# GOAL OF THE EXERCISE
A verbatim reproduction of the lines below, from the line containing "(** [base::DocumentValue]. An" through the line containing "match v with JArray _", both ends included, is the whole required output.

[Records drawn from a dataset]
☆ ☆ ☆

(** * The normalize stage builder of the engine (stageBuilderNormalize.cpp)

    A shallow embedding of [normalizeMap], [normalizeCheck],
    [normalizeConditionalMap] and [stageBuilderNormalize], of the documents
    they read, of the exceptions they throw and of the transformers
    (lifters) they return, followed by the properties of the stage.

    Conventions.
    - A C++ function that may throw returns a [Result]; a [try]/[catch]
      block is [tryCatch]; [std::throw_with_nested] records the exception
      being handled (if any) as the nested cause of the new one.
    - [WAZUH_LOG_ERROR] only logs: it is not part of the embedding.
    - [Registry::getBuilder] is declared in registry.hpp: the builders are
      developed against an arbitrary registry, a variable of the section. *)

From Stdlib Require Import ZArith Ascii String DecimalString Lia.
From stdpp Require Import base list strings.

Set Warnings "-register-all".

(** ** Documents (rapidjson values) *)

(** [base::DocumentValue]. An object is the sequence of its members, in
    order and with possible repetitions of a name. An array carries the
    capacity of its storage next to its elements: rapidjson exposes both
    ([Capacity()] and [Size()]), and [Size() <= Capacity()] always. *)
Inductive DocumentValue : Type :=
| JNull
| JFalse
| JTrue
| JObject (members : list (string * DocumentValue))
| JArray (capacity : nat) (elements : list DocumentValue)
| JString (s : string)
| JNumber (n : Z).

(** [rapidjson::Type], as the integer [GetType()] is printed as. *)
Definition GetType (v : DocumentValue) : nat :=
  match v with
  | JNull => 0
  | JFalse => 1
  | JTrue => 2
  | JObject _ => 3
  | JArray _ _ => 4
  | JString _ => 5
  | JNumber _ => 6
  end.

Definition IsObject (v : DocumentValue) : bool :=
  match v with JObject _ => true | _ => false end.

Definition IsArray (v : DocumentValue) : bool :=
  match v with JArray _ _ => true | _ => false end.

Definition Members (v : DocumentValue) : list (string * DocumentValue) :=
  match v with JObject ms => ms | _ => [] end.

Definition MemberCount (v : DocumentValue) : nat := length (Members v).

Definition Capacity (v : DocumentValue) : nat :=
  match v with JArray c _ => c | _ => 0 end.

☆ ☆ ☆

# RESPONSE TO THIS EXERCISE
(** [base::DocumentValue]. An object is the sequence of its members, in
    order and with possible repetitions of a name. An array carries the
    capacity of its storage next to its elements: rapidjson exposes both
    ([Capacity()] and [Size()]), and [Size() <= Capacity()] always. *)
Inductive DocumentValue : Type :=
| JNull
| JFalse
| JTrue
| JObject (members : list (string * DocumentValue))
| JArray (capacity : nat) (elements : list DocumentValue)
| JString (s : string)
| JNumber (n : Z).

(** [rapidjson::Type], as the integer [GetType()] is printed as. *)
Definition GetType (v : DocumentValue) : nat :=
  match v with
  | JNull => 0
  | JFalse => 1
  | JTrue => 2
  | JObject _ => 3
  | JArray _ _ => 4
  | JString _ => 5
  | JNumber _ => 6
  end.

Definition IsObject (v : DocumentValue) : bool :=
  match v with JObject _ => true | _ => false end.

Definition IsArray (v : DocumentValue) : bool :=
  match v with JArray _ _ => true | _ => false end.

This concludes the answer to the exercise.